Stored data
(* ===== verification/OptimisticRebase.v ===== *)
(** The rebase the engine runs over the footprint ring
    ([Shm::opt_rebase]) against the algebra of sub-edits
    ([Splice::rebase_through]): on the shapes the ring can express the two
    agree, and the shapes on which they do not. *)

From S2P Require Import Prelude Subedit Optimistic OptimisticSound.
Local Open Scope Z_scope.

(** * Entries that publish one splice *)

(** The range as it is unpacked. *)
Lemma pack_range_hi lo hi : 0 ≤ lo → 0 ≤ hi → pack_range lo hi ≠ RANGE_ANY → Z.land (pack_range lo hi) (2 ^ 32 - 1) = hi.
Proof.
  intros Hlo Hhi. unfold pack_range. destruct (Z.leb_spec lo U32_LIMIT), (Z.leb_spec hi U32_LIMIT), (Z.leb_spec lo hi); try done.
  intros _. cbn [andb]. change (2 ^ 32 - 1) with (Z.ones 32). rewrite Z.land_lor_distr_l, !Z.land_ones by lia.
  rewrite Z.shiftl_mul_pow2, Z.mod_mul by lia. rewrite Z.mod_small by (unfold U32_LIMIT in *; lia). apply Z.lor_0_l.
Qed.

Lemma pack_range_named lo hi : 0 ≤ lo ≤ hi → hi < U32_LIMIT → pack_range lo hi ≠ RANGE_ANY.
Proof.
  intros Hlo Hhi. unfold pack_range. rewrite !(proj2 (Z.leb_le _ _)) by lia. cbn [andb]. intros Heq.
  assert (Z.land (Z.lor (Z.shiftl lo 32) hi) (Z.ones 32) = hi) as H.
  { rewrite Z.land_lor_distr_l, !Z.land_ones by lia. rewrite Z.shiftl_mul_pow2, Z.mod_mul by lia.
    rewrite Z.mod_small by (unfold U32_LIMIT in *; lia). apply Z.lor_0_l. }
  rewrite Heq in H. change (Z.land RANGE_ANY (Z.ones 32)) with U32_LIMIT in H. lia.
Qed.

(** What an entry of the window says about the cell: nothing of it moved, or
    exactly one splice of it. *)
Record splice_entry (r : Ring) (c : CellEdit) (t : Z) (e : Splice) : Prop := {
  se_seen : skips r c t = false;
  se_range : load r t OFP_RANGE = pack_range (sp_at e) (sp_at e + sp_remove e);
  se_delta : to_sint 64 (load r t OFP_DELTA) = inserted e - sp_remove e;
  se_u32 : sp_at e + sp_remove e < U32_LIMIT;
}.

Definition entry (r : Ring) (c : CellEdit) (t : Z) (h : option Splice) : Prop :=
  load r t OFP_TXN = t ∧ match h with None => skips r c t = true | Some e => splice_entry r c t e end.

Definition outcome (x : Splice + Clash) : RebaseOutcome :=
  match x with inl cur => At (sp_at cur) | inr _ => Collision end.

(** The engine compares the start of a commit's range with the pending offset;
    a pending insertion at the very start of a removal is where that is not
    [Splice::rebase]. *)
Definition comparable (self e : Splice) : Prop := 0 < sp_remove self ∨ sp_remove e = 0.

Lemma rebase_loop_spec r c ts hs : Forall2 (entry r c) ts hs → ∀ self buf,
  ce_len c = sp_remove self → within self buf → history_within (omap id hs) buf →
  Forall (comparable self) (omap id hs) →
  ∃ x, rebase_through self (omap id hs) = Ok x ∧ rebase_loop r c (sp_at self) ts = Ok (Some (outcome x)).
Proof.
  induction 1 as [|t h ts hs [Ht Hh] _ IH]; intros self buf Hlen W Hw Hc; cbn [rebase_loop omap list_omap]; [by exists (inl self)|].
  rewrite Ht, Z.eqb_refl. cbn [negb]. destruct h as [e|]; cbn [id omap list_omap] in Hw, Hc |- *.
  2:{ rewrite Hh. by eapply IH. }
  destruct Hh as [-> -> -> Hu], Hw as [We Hw]. apply Forall_cons in Hc as [Hc Hcs].
  pose proof (pack_range_named (sp_at e) (sp_at e + sp_remove e)) as Hn. pose proof We as [Ha Hr He Hi Hs].
  rewrite (proj2 (Z.eqb_neq _ _)) by (apply Hn; lia).
  rewrite pack_range_hi, pack_range_lo by (lia || (apply Hn; lia)).
  change (2 ^ 32 - 1) with (Z.ones 32). rewrite Z.land_ones, Z.mod_small by (unfold U32_LIMIT in *; lia).
  cbn [rebase_through]. pose proof W as [Wa Wr We' Wi Ws].
  rewrite Hlen. rewrite (proj2 (Z.ltb_lt (sp_at self + sp_remove self) (2 ^ 64))) by lia. unfold comparable in Hc.
  assert ((overlap ← (if sp_at self <? sp_at e + sp_remove e then Ok (sp_at e <? sp_at self + sp_remove self) else Ok false : res bool);
           if (overlap : bool) then Ok (Some Collision)
           else if sp_at e <=? sp_at self then
             if (0 <=? sp_at self + (inserted e - sp_remove e)) && (sp_at self + (inserted e - sp_remove e) <? 2 ^ 64)
             then rebase_loop r c (sp_at self + (inserted e - sp_remove e)) ts else Ok None
           else rebase_loop r c (sp_at self) ts) =
          if decide (apart self e) then rebase_loop r c (sp_at (shifted self e)) ts else Ok (Some Collision)) as ->.
  { unfold shifted, apart, before. cbn [sp_at]. assert (0 ≤ inserted e) by (unfold inserted; lia).
    destruct (Z.ltb_spec (sp_at self) (sp_at e + sp_remove e)), (Z.ltb_spec (sp_at e) (sp_at self + sp_remove self)),
      (Z.leb_spec (sp_at e) (sp_at self)), (Z.leb_spec (sp_at e + sp_remove e) (sp_at self)); cbn [mbind res_mbind]; try lia;
      case_decide; try lia; try done;
      rewrite ?(proj2 (Z.leb_le 0 _)), ?(proj2 (Z.ltb_lt _ (2 ^ 64))) by lia; cbn [andb]; f_equal; lia. }
  destruct (rebase_within self e buf W We) as [[Hap ->]|[Hap [k ->]]]; cbn [mbind res_mbind].
  - rewrite decide_True by done. destruct (shifted_keeps self e buf W We Hap (history_size _ _ Hw)) as [W' _].
    apply (IH (shifted self e) (spliced e buf)); try done.
  - rewrite decide_False by done. by exists (inr k).
Qed.

(** * From commits to entries *)

Lemma ring_after_app ms ms' : ∀ txn r,
  ring_after txn (ms ++ ms') r = ring_after (txn + Z.of_nat (length ms)) ms' (ring_after txn ms r).
Proof.
  induction ms as [|m ms IH]; intros txn r; cbn [ring_after app length]; [by rewrite Z.add_0_r|]. rewrite IH. f_equal. lia.
Qed.

Lemma slot_apart t t' : 0 < t' - t < 256 → opt_slot t' ≠ opt_slot t.
Proof.
  intros H Heq. unfold opt_slot, OPT_RING_SLOTS in Heq.
  pose proof (Z.mod_pos_bound t 256 ltac:(lia)). pose proof (Z.mod_pos_bound t' 256 ltac:(lia)).
  pose proof (Z.div_mod t 256 ltac:(lia)). pose proof (Z.div_mod t' 256 ltac:(lia)). lia.
Qed.

Lemma ring_after_keeps ms t f : ∀ txn r, ring_ok r → t ≤ txn → txn + Z.of_nat (length ms) - t < 256 →
  load (ring_after txn ms r) t f = load r t f.
Proof.
  induction ms as [|m ms IH]; intros txn r Hr Hle Hlt; cbn [ring_after length] in *; [done|].
  rewrite IH; [|destruct m; [by apply opt_record_ok|done]|lia|lia].
  destruct m as [m|]; [|done]. apply opt_record_slot. apply slot_apart. lia.
Qed.

Lemma ring_after_ok ms : ∀ txn r, ring_ok r → ring_ok (ring_after txn ms r).
Proof. induction ms as [|[m|] ms IH]; intros txn r Hr; cbn; [done|by apply IH, opt_record_ok|by apply IH]. Qed.

(** A recorded commit is in the ring until 256 more have passed. *)
Lemma ring_recent base ms r t m : ring_ok r → base < t → ms !! Z.to_nat (t - base - 1) = Some (Some m) →
  base + Z.of_nat (length ms) - t < 256 →
  let r' := ring_after base ms r in load r' t OFP_TXN = t ∧ slot_holds r' t (commit_footprint (cm_written m)).
Proof.
  intros Hr Hb Hm Hrec r'. pose proof (lookup_lt_Some _ _ _ Hm) as Hlen. set (i := Z.to_nat (t - base - 1)) in *.
  unfold r'. rewrite <- (take_drop_middle _ _ _ Hm), ring_after_app. cbn [ring_after]. rewrite length_take_le by lia.
  replace (base + Z.of_nat i + 1) with t by lia. set (r0 := ring_after base (take i ms) r).
  assert (ring_ok r0) as Hr0 by by apply ring_after_ok.
  assert (∀ f, load (ring_after t (drop (S i) ms) (opt_record t (commit_footprint (cm_written m)) r0)) t f =
    load (opt_record t (commit_footprint (cm_written m)) r0) t f) as Hk.
  { intros f. apply ring_after_keeps; [by apply opt_record_ok|lia|]. rewrite length_drop. lia. }
  split; [rewrite Hk; by apply opt_record_txn|]. eapply slot_holds_same; [exact Hk|]. by apply opt_record_holds.
Qed.

(** A commit of one splice of a cell: [UPDATE t SET c = splice(c, ...)] under
    its primary key. *)
Definition splice_stmt (reads : list Z) (table key col : Z) (shard : option Z) (e : Splice) : Stmt :=
  MkStmt reads [table] (Some key) (Some [col]) (Some (sp_at e, sp_at e + sp_remove e))
    (Some (inserted e - sp_remove e)) shard.

(** A footprint that shows the cell untouched. *)
Definition fp_skips (fp : CommitFootprint) (c : CellEdit) : bool :=
  (fp_kind fp =? OFP_KIND_EMPTY) || negb (meets (table_bits fp) (ce_table_bit c)) ||
  match padded_keys (fp_keys fp) with Some theirs => negb (contains theirs (ce_key c)) | None => false end ||
  negb (meets (fp_cols fp) (ce_col_bit c)).

Lemma skips_footprint r c t fp : slot_holds r t fp → skips r c t = fp_skips fp c.
Proof. intros [H1 H2 H3 H4 H5 H6 H7]. unfold skips, fp_skips. by rewrite H1, H2, H4, H7. Qed.

Definition cell_edit (table key col : Z) (s : Splice) : CellEdit :=
  MkCellEdit (fold_bit table) key (fold_bit col) (sp_at s) (sp_remove s).

(** What a commit did to the cell. *)
Inductive cell_commit (table key col : Z) : Commit → option Splice → Prop :=
| cc_elsewhere m : (∀ s, fp_skips (commit_footprint (cm_written m)) (cell_edit table key col s) = true) →
    cell_commit table key col m None
| cc_splice reads shard e changes : sp_at e + sp_remove e < U32_LIMIT →
    cell_commit table key col (Session [(splice_stmt reads table key col shard e, changes)]) (Some e).

(** The footprint a commit of one splice publishes. *)
Lemma splice_footprint reads table key col shard e changes buf : within e buf → sp_at e + sp_remove e < U32_LIMIT →
  let fp := commit_footprint (cm_written (Session [(splice_stmt reads table key col shard e, changes)])) in
  (∀ s, fp_skips fp (cell_edit table key col s) = false) ∧
  fp_range fp = pack_range (sp_at e) (sp_at e + sp_remove e) ∧ fp_delta fp = inserted e - sp_remove e.
Proof.
  intros [Ha Hr He Hi Hs] Hu fp. set (s := splice_stmt reads table key col shard e).
  assert (cm_written (Session [(s, changes)]) = record_stmt s no_writes) as Hw by done.
  destruct (record_stmt_fields s no_writes) as (E1&E2&E3&E4&E5&E6&E7&E8); [done|].
  assert (written_delta (record_stmt s no_writes) = inserted e - sp_remove e) as E9.
  { cbn. unfold saturating_add. cbn. unfold inserted in *. lia. }
  cbn [st_tables st_key st_cols st_range splice_stmt s written_range no_writes join_range] in E1, E3, E4, E5.
  rewrite Z.min_r, Z.max_r in E5 by (unfold U32_LIMIT in *; lia).
  assert (has (written_tables (record_stmt s no_writes)) table) as Ht by (rewrite E1; apply (or_fold_own [table] table table); [by apply list_elem_of_singleton|done]).
  assert (has (written_cols (record_stmt s no_writes)) col) as Hcol by (rewrite E4; apply (or_fold_own [col] col col); [by apply list_elem_of_singleton|done]).
  assert (written_keys (record_stmt s no_writes) = Some [key]) as Hkey by (by rewrite E3).
  unfold fp. fold s. rewrite Hw. unfold commit_footprint. rewrite E8. cbn [commit_point no_writes].
  rewrite (proj2 (Z.eqb_neq _ _) (has_nonzero _ _ Ht)), (proj2 (Z.eqb_neq _ _) (has_nonzero _ _ Hcol)).
  rewrite Hkey, E5, E9. unfold named_range. rewrite (proj2 (Z.leb_le _ _)) by lia.
  destruct (written_shard (record_stmt s no_writes)); (split; [|done]); intros p; unfold fp_skips, padded_keys;
    cbn [fp_kind table_bits fp_keys fp_cols nonempty_keys exact_count cell_edit ce_table_bit ce_key ce_col_bit Z.eqb OFP_KIND_EMPTY OFP_KIND_SHARD OFP_KIND_REGION];
    rewrite (has_meets _ _ table Ht (has_fold table)), (has_meets _ _ col Hcol (has_fold col)); 
    cbn; rewrite (bool_decide_true (1 ≤ OFP_MAX_KEYS)%nat) by (unfold OFP_MAX_KEYS; lia); rewrite bool_decide_false by done; cbn [default from_option id app contains existsb]; unfold contains; cbn [existsb]; by rewrite Z.eqb_refl.
Qed.

Lemma cell_entry table key col r t m h s : load r t OFP_TXN = t → slot_holds r t (commit_footprint (cm_written m)) →
  cell_commit table key col m h → (∀ e, h = Some e → ∃ buf, within e buf) → entry r (cell_edit table key col s) t h.
Proof.
  intros Ht Hs Hc Hw. split; [done|]. destruct Hc as [m Hf|reads shard e changes Hu].
  - by rewrite (skips_footprint _ _ _ _ Hs).
  - destruct (Hw e eq_refl) as [buf W]. destruct (splice_footprint reads table key col shard e changes buf W Hu) as (F1&F2&F3).
    split; [by rewrite (skips_footprint _ _ _ _ Hs)|by rewrite (sh_range _ _ _ Hs)| |done].
    rewrite (sh_delta _ _ _ Hs), F3. apply to_sint_to_uint; [done|]. destruct W. unfold is_sint, inserted in *. cbn. lia.
Qed.

Lemma history_splices_within hs : ∀ buf, history_within (omap id hs) buf → ∀ e, Some e ∈ hs → ∃ b, within e b.
Proof.
  induction hs as [|[e'|] hs IH]; intros buf Hh e He; [by apply not_elem_of_nil in He|..]; cbn in Hh.
  - apply elem_of_cons in He as [[= ->]|He]; [by exists buf; apply Hh|by eapply IH; [apply Hh|]].
  - apply elem_of_cons in He as [[=]|He]. by eapply IH.
Qed.

(** Every commit of the window left the cell alone or was one splice of it. *)
Definition cell_history (table key col : Z) (ms : list (option Commit)) (hs : list (option Splice)) : Prop :=
  Forall2 (λ m h, ∃ m', m = Some m' ∧ cell_commit table key col m' h) ms hs.

Lemma opt_rebase_spec base ms r snap table key col hs self buf :
  ring_ok r → base ≤ snap → let cur := base + Z.of_nat (length ms) in snap ≤ cur → cur - snap ≤ 256 →
  cell_history table key col (drop (Z.to_nat (snap - base)) ms) hs →
  within self buf → history_within (omap id hs) buf → Forall (comparable self) (omap id hs) →
  ∃ x, rebase_through self (omap id hs) = Ok x ∧
    opt_rebase (ring_after base ms r) snap cur (cell_edit table key col self) = Ok (Some (outcome x)).
Proof.
  intros Hr Hb cur Hsc Hwin Hhs W Hw Hc. assert (Forall2 (entry (ring_after base ms r) (cell_edit table key col self)) (window snap cur) hs) as Hent.
  { apply Forall2_same_length_lookup_2.
    { unfold window. rewrite length_seqZ. rewrite <- (Forall2_length _ _ _ Hhs), length_drop. lia. }
    intros i t h Ht Hh. unfold window in Ht. apply lookup_seqZ in Ht as [-> Hi].
    destruct (Forall2_lookup_r _ _ _ _ _ Hhs Hh) as (m&Hm&m'&->&Hcc). rewrite lookup_drop in Hm.
    destruct (ring_recent base ms r (snap + 1 + Z.of_nat i) m') as [H1 H2]; [done|lia| |lia|].
    { rewrite <- Hm. f_equal. lia. }
    eapply cell_entry; [done..|]. intros e ->. eapply history_splices_within; [done|]. by eapply list_elem_of_lookup_2. }
  destruct (rebase_loop_spec _ _ _ _ Hent self buf eq_refl W Hw Hc) as (x&Hx&Hl). exists x. split; [done|].
  unfold opt_rebase. destruct (Z.leb_spec cur snap).
  - assert (window snap cur = []) as Hnil by (unfold window; replace (cur - snap) with 0 by lia; done).
    rewrite Hnil in Hent. apply Forall2_nil_inv_l in Hent as ->. cbn in Hx. injection Hx as <-. done.
  - by rewrite (proj2 (Z.ltb_ge _ _)) by (unfold OPT_RING_SLOTS; lia).
Qed.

Brief> Reproduce exactly every line between the line with "destruct (rebase_loop_spec _" and the last line of the records above, both included.

Reply>
  destruct (rebase_loop_spec _ _ _ _ Hent self buf eq_refl W Hw Hc) as (x&Hx&Hl). exists x. split; [done|].
  unfold opt_rebase. destruct (Z.leb_spec cur snap).
  - assert (window snap cur = []) as Hnil by (unfold window; replace (cur - snap) with 0 by lia; done).
    rewrite Hnil in Hent. apply Forall2_nil_inv_l in Hent as ->. cbn in Hx. injection Hx as <-. done.
  - by rewrite (proj2 (Z.ltb_ge _ _)) by (unfold OPT_RING_SLOTS; lia).
Qed.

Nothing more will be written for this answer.